PROMPT:
What is needed here is an exact repetition of the records below, beginning at the line that has "handlers that take" and stopping after the line that has "Definition set_relay_running (b".

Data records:

(* ===== verification/Relay.v ===== *)
(** p2p_relay.hpp: [P2PRelay], the handlers of the block, header, transaction
    and discovery messages, and the reader of a peer's connection.

    The relay works on the storage and the callbacks of its node and on the
    peer table of its server, so these are part of its state. A handler is an
    operation whose trace is the frames it hands to connections; at the end, the
    handlers that take several locks are cut into their sections. *)

From S2P Require Import Prelude Serialization Crypto Transaction UTXO Ownership Coinbase.
From S2P Require Import Consensus Block NetworkParams ChainValidator ChainWork Mempool.
From S2P Require Import BlockBuilder ChainReplacement MempoolReorg Storage Node.
From S2P Require Import P2PWire P2PStream PeerManager RelayWire.
From stdpp Require Import options.
Local Open Scope Z_scope.

(** ** State *)

Record PendingChainSync := mkPending {
  session_id : P2PSyncSessionId;
  pending_headers : list BlockHeader;
  pending_blocks : list Block;
  received : list bool
}.
#[global] Instance PendingChainSync_eq_dec : EqDecision PendingChainSync.
Proof. solve_decision. Defined.

Record P2PRelay := mkRelay {
  node_ : CaesarNode;
  peers : P2PPeerManager; (* server_.peers() *)
  pending_chain_syncs_ : gmap Z PendingChainSync;
  active_readers_ : gset Z;
  relay_running_ : bool;
  link_ : Script (* the outcomes of the sends to come *)
}.

Definition set_node (n : CaesarNode) (w : P2PRelay) : P2PRelay :=
  mkRelay n (peers w) (pending_chain_syncs_ w) (active_readers_ w) (relay_running_ w) (link_ w).
Definition set_manager (m : P2PPeerManager) (w : P2PRelay) : P2PRelay :=
  mkRelay (node_ w) m (pending_chain_syncs_ w) (active_readers_ w) (relay_running_ w) (link_ w).
Definition set_pending (p : gmap Z PendingChainSync) (w : P2PRelay) : P2PRelay :=
  mkRelay (node_ w) (peers w) p (active_readers_ w) (relay_running_ w) (link_ w).
Definition set_readers (r : gset Z) (w : P2PRelay) : P2PRelay :=
  mkRelay (node_ w) (peers w) (pending_chain_syncs_ w) r (relay_running_ w) (link_ w).
Definition set_relay_running (b : bool) (w : P2PRelay) : P2PRelay :=
  mkRelay (node_ w) (peers w) (pending_chain_syncs_ w) (active_readers_ w) b (link_ w).
Definition set_link (s : Script) (w : P2PRelay) : P2PRelay :=
  mkRelay (node_ w) (peers w) (pending_chain_syncs_ w) (active_readers_ w) (relay_running_ w) s.

(** ** Operations *)

Abbreviation relay_op := (op P2PRelay Sent).

(** A call of the sending layer: it consumes outcomes of the script. *)
Definition sending (f : Script -> P2PPeerManager -> result unit * list Sent * Script) : relay_op unit :=
  fun w => let '(r, out, s) := f (link_ w) (peers w) in (r, set_link s w, out).
(** [connection->send_frame(frame)]. *)
Definition send_on (c : P2PConnection) (f : P2PFrame) : relay_op unit :=
  sending (fun s _ => send_frame_on s c f).
(** [server_.peers().send_to(id, frame)]. *)
Definition send_peer (id : Z) (f : P2PFrame) : relay_op unit := sending (fun s m => send_to s id f m).
(** The loop [for (...) f(x);] of statements. *)
Fixpoint for_each {A} (l : list A) (f : A -> relay_op unit) : relay_op unit :=
  match l with
  | [] => mret tt
  | a :: l => _ ← f a; for_each l f
  end.
(** [auto connection = peers().connection(id); if (!connection) return;] *)
Definition with_connection (id : Z) (k : P2PConnection -> relay_op unit) : relay_op unit :=
  asking (fun w => match connection (peers w) id with None => mret tt | Some c => k c end).

(** A call of the node that does not announce anything. *)
Definition in_node {A} (m : node_op A) : relay_op A := fun w =>
  let '(r, n, _) := m (node_ w) in (r, set_node n w, []).
Definition storage_load {ssl : OpenSSL} : relay_op (list Block) :=
  reading (fun w => load (storage_ (node_ w))).
Definition has_storage (w : P2PRelay) : bool := storage_exists (storage_ (node_ w)).

Section Relay.
Context {ssl : OpenSSL} {iter : UnorderedMap} {order : PeerOrder} {inet : Inet}.

(** ** Announcements *)

Definition announce_block (block : Block) : relay_op unit :=
  f ← reading (fun _ => make_blocks_frame block); sending (fun s m => broadcast s f m).
Definition announce_transaction (tx : Transaction) : relay_op unit :=
  f ← reading (fun _ => make_transaction_frame tx); sending (fun s m => broadcast s f m).

Definition send_ping (id nonce : Z) : relay_op unit :=
  send_peer id (mkFrame P2PMessageType.Ping (P2PPing.serialize_binary (P2PPing.mk nonce))).
Definition send_get_mempool (id : Z) : relay_op unit :=
  send_peer id (mkFrame P2PMessageType.GetMempool []).
Definition send_get_transaction (id : Z) (id_tx : Hash256) : relay_op unit :=
  send_peer id (mkFrame P2PMessageType.GetTransaction (hash_bytes id_tx)).

(** The locator of the node, cut to what a request may carry. *)
Definition send_get_headers (id : Z) (locator : list Hash256) : relay_op unit :=
  with_connection id (fun c =>
    let use := if bool_decide (locator = []) then [zero_hash] else locator in
    let use := take (Z.to_nat MAX_LOCATORS) use in
    catching (f ← reading (fun _ => make_get_headers_frame use); send_on c f) (fun _ => mret tt)).

(** ** Requests *)

(** The pieces of at most [max_batch] elements. *)
Definition batches {A} (l : list A) : list (list A) :=
  let n := Z.to_nat max_batch in
  (fun k => take n (drop (k * n) l)) <$> seq 0 ((length l + n - 1) / n).

Definition request_blocks (id : Z) (block_hashes : list Hash256) : relay_op unit :=
  if bool_decide (block_hashes = []) then mret tt
  else with_connection id (fun c =>
    for_each (batches block_hashes) (fun batch =>
      f ← reading (fun _ => make_get_blocks_frame batch); send_on c f)).

Definition request_sync_blocks (id : Z) (session : P2PSyncSessionId) (block_hashes : list Hash256)
    : relay_op unit :=
  if bool_decide (block_hashes = []) then mret tt
  else asking (fun w =>
    match connection (peers w) id with
    | None => throw "peer disconnected before sync block request"
    | Some c =>
        for_each (batches block_hashes) (fun batch =>
          p ← reading (fun _ =>
            GetSyncBlocksMessage.serialize_binary (GetSyncBlocksMessage.mk session batch));
          send_on c (mkFrame P2PMessageType.GetSyncBlocks p))
    end).

(** The locator loop: the ten last blocks, then steps that double. *)
Fixpoint locators_loop (fuel : nat) (chain : list Block) (index step : Z) (locators : list Hash256)
    : list Hash256 :=
  match fuel with
  | O => locators
  | S fuel =>
      match chain !! Z.to_nat index with
      | None => locators
      | Some b =>
          let locators := locators ++ [block_hash b] in
          if (index =? 0) || (sizeZ locators =? MAX_LOCATORS) then locators
          else
            let next_index := if step <? index then index - step else 0 in
            let step :=
              if (10 <=? sizeZ locators) && (step <=? UINT64_MAX / 2) then step * 2 else step in
            locators_loop fuel chain next_index step locators
      end
  end.
Definition chain_locators (chain : list Block) : list Hash256 :=
  locators_loop 32 chain (sizeZ chain - 1) 1 [].

Definition request_headers (id : Z) : relay_op unit :=
  with_connection id (fun c => asking (fun w =>
    if negb (has_storage w) then mret tt
    else
      chain ← storage_load;
      if bool_decide (chain = []) then mret tt
      else f ← reading (fun _ => make_get_headers_frame (chain_locators chain)); send_on c f)).

(** ** Answers *)

(** [std::map<Hash256, std::size_t>]; [emplace] keeps the first index. *)
Definition chain_index (chain : list Block) : gmap Hash256 nat :=
  foldl (fun m ib => match m !! block_hash ib.2 with Some _ => m | None => <[block_hash ib.2 := ib.1]> m end)
    ∅ (imap pair chain).

Fixpoint first_known (index : gmap Hash256 nat) (locators : list Hash256) : option nat :=
  match locators with
  | [] => None
  | h :: locators =>
      match index !! h with Some i => Some i | None => first_known index locators end
  end.

Definition handle_get_headers (id : Z) (p : bytes) : relay_op unit :=
  locators ← reading (fun _ => parse_get_headers_payload p);
  asking (fun w =>
    if negb (has_storage w) then mret tt
    else
      chain ← storage_load;
      if bool_decide (chain = []) then mret tt
      else
        let headers :=
          match first_known (chain_index chain) locators with
          | None => []
          | Some i => take (Z.to_nat MAX_HEADERS) (drop (S i) chain)
          end in
        with_connection id (fun c => send_on c (make_headers_frame (header <$> headers)))).

Definition handle_get_blocks (id : Z) (p : bytes) : relay_op unit :=
  requested ← reading (fun _ => parse_get_blocks_payload p);
  asking (fun w =>
    if negb (has_storage w) then mret tt
    else
      chain ← storage_load;
      if bool_decide (chain = []) then mret tt
      else
        let index := chain_index chain in
        let blocks := omap (fun h => (i ← index !! h; chain !! i) : option Block) requested in
        if bool_decide (blocks = []) then mret tt
        else
          f ← reading (fun _ => make_requested_blocks_frame blocks);
          with_connection id (fun c => send_on c f)).

Definition send_sync_blocks (c : P2PConnection) (m : SyncBlocksMessage.t) : relay_op unit :=
  p ← reading (fun _ => SyncBlocksMessage.serialize_binary m);
  send_on c (mkFrame P2PMessageType.SyncBlocks p).

(** The loop that fills responses; [blocks] is what the current one holds. *)
Fixpoint sync_response_loop (c : P2PConnection) (session : P2PSyncSessionId) (requested : list Block)
    (blocks : list bytes) : relay_op unit :=
  match requested with
  | [] =>
      if bool_decide (blocks = []) then mret tt
      else send_sync_blocks c (SyncBlocksMessage.mk session blocks)
  | block :: requested =>
      encoded ← reading (fun _ => block_serialize_full_binary block);
      _ ← require_op (negb (bool_decide (encoded = []) || (CZR_P2P_MAX_PAYLOAD <? sizeZ encoded)))
            "sync block exceeds payload limit";
      let next_size := 16 + 4 + (sizeZ blocks + 1) * 4 + sizeZ encoded in
      if CZR_P2P_MAX_PAYLOAD <? next_size then
        if bool_decide (blocks = []) then sync_response_loop c session requested blocks
        else
          _ ← send_sync_blocks c (SyncBlocksMessage.mk session blocks);
          sync_response_loop c session requested [encoded]
      else sync_response_loop c session requested (blocks ++ [encoded])
  end.

Definition handle_get_sync_blocks (id : Z) (p : bytes) : relay_op unit :=
  request ← reading (fun _ => GetSyncBlocksMessage.deserialize_binary p);
  let session := GetSyncBlocksMessage.session_id request in
  with_connection id (fun c => asking (fun w =>
    if negb (has_storage w) then send_sync_blocks c (SyncBlocksMessage.mk session [])
    else
      chain ← storage_load;
      let index := chain_index chain in
      match mapM (fun h => (i ← index !! h; chain !! i) : option Block)
              (GetSyncBlocksMessage.block_hashes request) with
      | None => send_sync_blocks c (SyncBlocksMessage.mk session [])
      | Some requested => sync_response_loop c session requested []
      end)).

(** ** Headers from a peer *)

(** The loop that links the headers; the messages differ by branch. *)
Fixpoint check_header_links (bad_height bad_link : string) (headers : list BlockHeader)
    (previous : Hash256) (expected_height : Z) : result (list Hash256) :=
  match headers with
  | [] => Ok []
  | h :: headers =>
      throw_if (negb (height h =? expected_height)) bad_height ;;
      throw_if (negb (hash_eqb (previous_hash h) previous)) bad_link ;;
      hs ← check_header_links bad_height bad_link headers (header_hash h) (u64 (expected_height + 1));
      Ok (header_hash h :: hs)
  end.

(** Four 32-bit numbers of [std::random_device]. *)
Definition make_sync_session_id (rd : Z * Z * Z * Z) : P2PSyncSessionId :=
  let '(r0, r1, r2, r3) := rd in
  let high := Z.lor (Z.shiftl r0 32) r1 in
  let low := Z.lor (Z.shiftl r2 32) r3 in
  if (high =? 0) && (low =? 0) then mkSession high 1 else mkSession high low.

Definition default_block : Block := mkBlock default_header [].

(** Remove the session of this peer, if it is still this one. *)
Definition clear_pending_session (id : Z) (session : P2PSyncSessionId) : relay_op unit :=
  update (fun w =>
    match pending_chain_syncs_ w !! id with
    | Some p =>
        if bool_decide (session_id p = session) then set_pending (delete id (pending_chain_syncs_ w)) w
        else w
    | None => w
    end).

(** Under the mutex of the sessions; [false] when the peer has one. *)
Definition open_session (id : Z) (session : P2PSyncSessionId) (headers : list BlockHeader) : relay_op bool :=
  asking (fun w =>
    match pending_chain_syncs_ w !! id with
    | Some _ => mret false
    | None =>
        let n := length headers in
        let pending := mkPending session headers (replicate n default_block) (replicate n false) in
        _ ← update (fun w => set_pending (<[id := pending]> (pending_chain_syncs_ w)) w);
        mret true
    end).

YOUR RESPONSE:
    handlers that take several locks are cut into their sections. *)

From S2P Require Import Prelude Serialization Crypto Transaction UTXO Ownership Coinbase.
From S2P Require Import Consensus Block NetworkParams ChainValidator ChainWork Mempool.
From S2P Require Import BlockBuilder ChainReplacement MempoolReorg Storage Node.
From S2P Require Import P2PWire P2PStream PeerManager RelayWire.
From stdpp Require Import options.
Local Open Scope Z_scope.

(** ** State *)

Record PendingChainSync := mkPending {
  session_id : P2PSyncSessionId;
  pending_headers : list BlockHeader;
  pending_blocks : list Block;
  received : list bool
}.
#[global] Instance PendingChainSync_eq_dec : EqDecision PendingChainSync.
Proof. solve_decision. Defined.

Record P2PRelay := mkRelay {
  node_ : CaesarNode;
  peers : P2PPeerManager; (* server_.peers() *)
  pending_chain_syncs_ : gmap Z PendingChainSync;
  active_readers_ : gset Z;
  relay_running_ : bool;
  link_ : Script (* the outcomes of the sends to come *)
}.

Definition set_node (n : CaesarNode) (w : P2PRelay) : P2PRelay :=
  mkRelay n (peers w) (pending_chain_syncs_ w) (active_readers_ w) (relay_running_ w) (link_ w).
Definition set_manager (m : P2PPeerManager) (w : P2PRelay) : P2PRelay :=
  mkRelay (node_ w) m (pending_chain_syncs_ w) (active_readers_ w) (relay_running_ w) (link_ w).
Definition set_pending (p : gmap Z PendingChainSync) (w : P2PRelay) : P2PRelay :=
  mkRelay (node_ w) (peers w) p (active_readers_ w) (relay_running_ w) (link_ w).
Definition set_readers (r : gset Z) (w : P2PRelay) : P2PRelay :=
  mkRelay (node_ w) (peers w) (pending_chain_syncs_ w) r (relay_running_ w) (link_ w).
Definition set_relay_running (b : bool) (w : P2PRelay) : P2PRelay :=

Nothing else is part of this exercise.